• Exercise directions
For each line below that holds the string "parsedDraws", add one to a tally; report that tally alone.

• Recorded information
--------

(** The response [{predictedNumbers: [1, 2], analysisSummary: 'x'}]. *)
Definition twoNumbers : GeminiService.JSValue :=
  GeminiService.JObject
    [(str "predictedNumbers",
      GeminiService.JArray [GeminiService.JNumber (of_Z 1);
                            GeminiService.JNumber (of_Z 2)]);
     (str "analysisSummary", GeminiService.JString (str "x"))].

(** The response [{predictedNumbers: [1, 2], analysisSummary: ''}]. *)
Definition twoNumbersEmptySummary : GeminiService.JSValue :=
  GeminiService.JObject
    [(str "predictedNumbers",
      GeminiService.JArray [GeminiService.JNumber (of_Z 1);
                            GeminiService.JNumber (of_Z 2)]);
     (str "analysisSummary", GeminiService.JString [])].

(** How often a value occurs across all draws, and how many digits the
    draws hold. *)
Definition occurrences (v : N) (draws : list (list N)) : nat :=
  count_occ N.eq_dec (concat draws) v.

Definition totalCount (draws : list (list N)) : nat := length (concat draws).

(** The order of the frequency list: by count descending, ties by value
    ascending. *)
Definition precedes (a b : FrequencyData) : Prop :=
  (count b < count a)%nat
  \/ (count a = count b /\ (Types.number a < Types.number b)%N).

(** [100 * count / totalCount], in double arithmetic as written. *)
Definition hundredTimesCountOverTotal (count totalCount : nat) : number :=
  div (mul (of_Z 100) (of_Z (Z.of_nat count))) (of_Z (Z.of_nat totalCount)).

(** A response in fenced form: three backticks and a label, a line feed,
    the text, a line feed, three backticks. *)
Definition fenced (label s : list N) : list N :=
  GeminiService.fence ++ label ++ 10%N :: s ++ 10%N :: GeminiService.fence.

(** The response [{predictedNumbers: [1, 2, 3], analysisSummary: 'x'}]
    and its JSON text. *)
Definition threeNumbers : GeminiService.JSValue :=
  GeminiService.JObject
    [(str "predictedNumbers",
      GeminiService.JArray [GeminiService.JNumber (of_Z 1);
                            GeminiService.JNumber (of_Z 2);
                            GeminiService.JNumber (of_Z 3)]);
     (str "analysisSummary", GeminiService.JString (str "x"))].

Definition threeNumbersText : list N :=
  str "{" ++ 34%N :: str "predictedNumbers" ++ 34%N :: str ":[1,2,3],"
  ++ 34%N :: str "analysisSummary" ++ 34%N :: str ":" ++ 34%N :: str "x"
  ++ 34%N :: str "}".

(** [JSON.parse] as far as one text goes: its value on that text; a
    SyntaxError elsewhere. *)
Definition parseOnly (text : list N) (v : GeminiService.JSValue)
    : list N -> option GeminiService.JSValue :=
  fun t => if decide (t = text) then Some v else None.

(** The events that change the draw collection or the game. *)
Definition isChange (ev : App.Event) : bool :=
  match ev with
  | App.GameChange _ | App.AddDraw _ | App.AddMultipleDraws _
  | App.RemoveDraw _ | App.ClearDraws => true
  | App.GetGeminiPrediction | App.Settle _ _ => false
  end.

(** The tokens of a line, in the specification's words: the line is split
    on any run of separators and empty tokens are dropped, which leaves
    the maximal runs of characters that are no separators, in order. *)
Inductive Tokens : list N -> list (list N) -> Prop :=
  | Tokens_end : Tokens [] []
  | Tokens_separator c s ts :
      LottoForm.separator c = true -> Tokens s ts -> Tokens (c :: s) ts
  | Tokens_token t s ts :
      t <> [] ->
      Forall (fun c => LottoForm.separator c = false) t ->
      (s = [] \/ exists c s', s = c :: s' /\ LottoForm.separator c = true) ->
      Tokens s ts ->
      Tokens (t ++ s) (t :: ts).

(** The draws of the lines that parse, in order. *)
Definition successes (game : LottoGame) (lines : list (list N)) : list DrawResult :=
  omap (fun line =>
          match LottoForm.validateAndParseDraw line game with
          | inr draw => Some draw
          | inl _ => None
          end) lines.

(** The errors of the lines that do not parse, in order, each with its
    line and one more than the line's position, counted from [k]. *)
Definition failures (game : LottoGame) (k : nat) (lines : list (list N))
    : list LottoForm.LineError :=
  omap (fun il =>
          match LottoForm.validateAndParseDraw il.2 game with
          | inl e => Some {| LottoForm.lineLabel := il.1 + 1;
                             LottoForm.lineText := il.2;
                             LottoForm.reason := e |}
          | inr _ => None
          end) (imap (fun i line => ((k + i)%nat, line)) lines).

(** Line [k] of a text, counted from 1 over all its lines, trimmed. *)
Definition inputLine (text : list N) (k : nat) : option (list N) :=
  trim <$> (split_lines text !! (k - 1)%nat).

(** All the lines of a text, trimmed, and how many of its first [k]
    lines are not blank. *)
Definition inputLines (text : list N) : list (list N) :=
  map trim (split_lines text).

Definition nonBlankAmong (text : list N) (k : nat) : nat :=
  length (List.filter LottoForm.nonEmpty (take k (inputLines text))).

(** The text of three lines [1,2,3], a blank line, [1,2]. *)
Definition blankLineText : list N :=
  str "1,2,3" ++ [10; 10]%N ++ str "1,2".

(** A parse result by the kind of its failure. *)
Definition byKind (r : LottoForm.ValidationError + DrawResult)
    : LottoForm.ErrorKind + DrawResult :=
  match r with
  | inl e => inl (LottoForm.errorKind e)
  | inr d => inr d
  end.

End Spec.

(** ** components/ResultsDashboard.tsx: what the dashboard offers *)

Module ResultsDashboard.
Import Types JS GeminiService App.

(** [process.env.API_KEY], read as a condition: undefined and the empty
    string are falsy. *)
Definition API_KEY_AVAILABLE (API_KEY : option (list N)) : bool :=
  match API_KEY with
  | Some (_ :: _) => true
  | _ => false
  end.

(** With an empty collection the dashboard is a single note; its tables,
    predictions and button are rendered otherwise. *)
Definition dashboardShown (st : AppState) : bool :=
  negb (length (recentDraws st) =? 0)%nat.

(** The request button: rendered with a key only, and
    [disabled={isLoadingAiPrediction || recentDraws.length < 3}]. *)
Definition buttonEnabled (API_KEY : option (list N)) (st : AppState) : bool :=
  dashboardShown st && API_KEY_AVAILABLE API_KEY
  && negb (isLoadingAiPrediction st || (length (recentDraws st) <? 3)%nat).

(** The prediction block: [geminiPrediction && !isLoadingAiPrediction],
    inside the part rendered with a key. *)
Definition predictionShown (API_KEY : option (list N)) (st : AppState)
    : option GeminiPrediction :=
  if dashboardShown st && API_KEY_AVAILABLE API_KEY
     && negb (isLoadingAiPrediction st)
  then geminiPrediction st else None.

(** The error box: [aiError &&], inside the part rendered with a key. *)
Definition errorShown (API_KEY : option (list N)) (st : AppState)
    : option AiError :=
  if dashboardShown st && API_KEY_AVAILABLE API_KEY then aiError st else None.

(** The note under the hot digits:
    [hotDigitsPrediction.length < selectedGame.numbersToPick], inside
    [hotDigitsPrediction.length > 0]. *)
Definition fewerDigitsNote (game : LottoGame) (st : AppState) : bool :=
  (0 <? length (hotDigitsPrediction st))%nat
  && (length (hotDigitsPrediction st) <? numbersToPick game)%nat.

End ResultsDashboard.

(** ** The page: the form and the dashboard on the component's handlers
    (App.tsx, the props of [LottoForm] and [ResultsDashboard]) *)

Module Page.
Import Types JS GeminiService App ResultsDashboard.

(** [fileError], by message. *)
Inductive FileError :=
  | CouldNotReadContent
  | ErrorsInFile (report : LottoForm.ErrorReport)
  | NoValidDrawsParsed
  | EmptyOrNoLines
  | FailedToReadFile.

(** [sampleDataError], by message. The [catch] of [handleLoadSampleData]
    has nothing to catch: no step of its [try] throws. *)
Inductive SampleDataError :=
  | SampleEmpty
  | ErrorsInSample (report : LottoForm.ErrorReport)
  | SampleNoValidDraws.

(** The state of [LottoForm]. *)
Record FormState := {
  currentDrawInput : list N;
  error : option LottoForm.ValidationError;
  fileError : option FileError;
  sampleDataError : option SampleDataError;
  fileName : string
}.

Definition noFileChosen : string := "No file chosen".

Definition initialForm : FormState := {|
  currentDrawInput := [];
  error := None;
  fileError := None;
  sampleDataError := None;
  fileName := noFileChosen
|}.

Record PageState := {
  world : World;
  form : FormState
}.

(** What the user and the environment can do. A file is chosen, by
    its name, or the dialog is left without one ([None]); later the
    reader is done with a file, with its text or with an error ([None]). *)
Inductive Action :=
  | SelectGame (gameId : string)
  | TypeDraw (text : list N)
  | ClickAddDraw
  | ChooseFile (file : option string)
  | ReaderSettles (result : option (list N))
  | ClickLoadSample
  | ClickRemove (index : nat)
  | ClickClearAll
  | ClickPredict
  | CallSettles (i : nat) (response : Response).

Section Act.

Variable JSON_parse : list N -> option JSValue.
Variable API_KEY : option (list N).

(** [sampleCsvData] of [src/sampleData], a constant of the page. *)
Variable sampleCsvData : list N.

Definition onWorld (ev : Event) (p : PageState) : World :=
  dispatch JSON_parse API_KEY (world p) ev.

(** [handleAddDraw] of the form. *)
Definition clickAddDraw (p : PageState) : PageState :=
  let f := form p in
  match LottoForm.handleAddDraw (currentDrawInput f) (selectedGame (state (world p))) with
  | inl result =>
      {| world := world p;
         form := {| currentDrawInput := currentDrawInput f;
                    error := Some result;
                    fileError := fileError f;
                    sampleDataError := sampleDataError f;
                    fileName := fileName f |} |}
  | inr result =>
      {| world := onWorld (AddDraw result) p;
         form := {| currentDrawInput := [];
                    error := None;
                    fileError := fileError f;
                    sampleDataError := sampleDataError f;
                    fileName := fileName f |} |}
  end.

(** [handleFileUpload] of the form, up to [reader.readAsText(file)]. *)
Definition chooseFile (file : option string) (p : PageState) : PageState :=
  let f := form p in
  {| world := world p;
     form := {| currentDrawInput := currentDrawInput f;
                error := error f;
                fileError := None;
                sampleDataError := None;
                fileName := match file with
                            | None => noFileChosen
                            | Some name => name
                            end |} |}.

(** [reader.onload] with the file's text, or [reader.onerror] ([None]),
    whenever the reader is done: they act on the page as it is by then.
    The game is the one [handleFileUpload] closed over, which is the
    selected one: the catalog has one game. *)
Definition readerSettles (result : option (list N)) (p : PageState) : PageState :=
  let f := form p in
  let withFile w fe name :=
    {| world := w;
       form := {| currentDrawInput := currentDrawInput f;
                  error := error f;
                  fileError := fe;
                  sampleDataError := sampleDataError f;
                  fileName := name |} |} in
  match result with
  | None => withFile (world p) (Some FailedToReadFile) noFileChosen
  | Some text =>
      match LottoForm.handleFileUpload text (selectedGame (state (world p))) with
      | LottoForm.CouldNotRead =>
          withFile (world p) (Some CouldNotReadContent) (fileName f)
      | LottoForm.ErrorsInCsv report =>
          withFile (world p) (Some (ErrorsInFile report)) (fileName f)
      | LottoForm.NoValidDraws =>
          withFile (world p) (Some NoValidDrawsParsed) (fileName f)
      | LottoForm.EmptyFile =>
          withFile (world p) (Some EmptyOrNoLines) (fileName f)
      | LottoForm.AddMultipleDraws draws =>
          withFile (onWorld (AddMultipleDraws draws) p) None noFileChosen
      end
  end.

(** [handleLoadSampleData] of the form. *)
Definition clickLoadSample (p : PageState) : PageState :=
  let f := form p in
  let withSample w se :=
    {| world := w;
       form := {| currentDrawInput := currentDrawInput f;
                  error := error f;
                  fileError := None;
                  sampleDataError := se;
                  fileName := fileName f |} |} in
  match sampleCsvData with
  | [] => withSample (world p) (Some SampleEmpty)
  | _ =>
      let '(parsedDraws, errors) :=
        LottoForm.processCsvText sampleCsvData (selectedGame (state (world p))) in
      if (0 <? length errors)%nat then
        withSample (world p) (Some (ErrorsInSample (LottoForm.errorReport errors)))
      else if (length parsedDraws =? 0)%nat then
        withSample (world p) (Some SampleNoValidDraws)
      else
        withSample (onWorld (AddMultipleDraws (map LottoForm.toDraw parsedDraws)) p) None
  end.

Definition onlyWorld (w : World) (p : PageState) : PageState :=
  {| world := w; form := form p |}.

--------

• Exercise result
3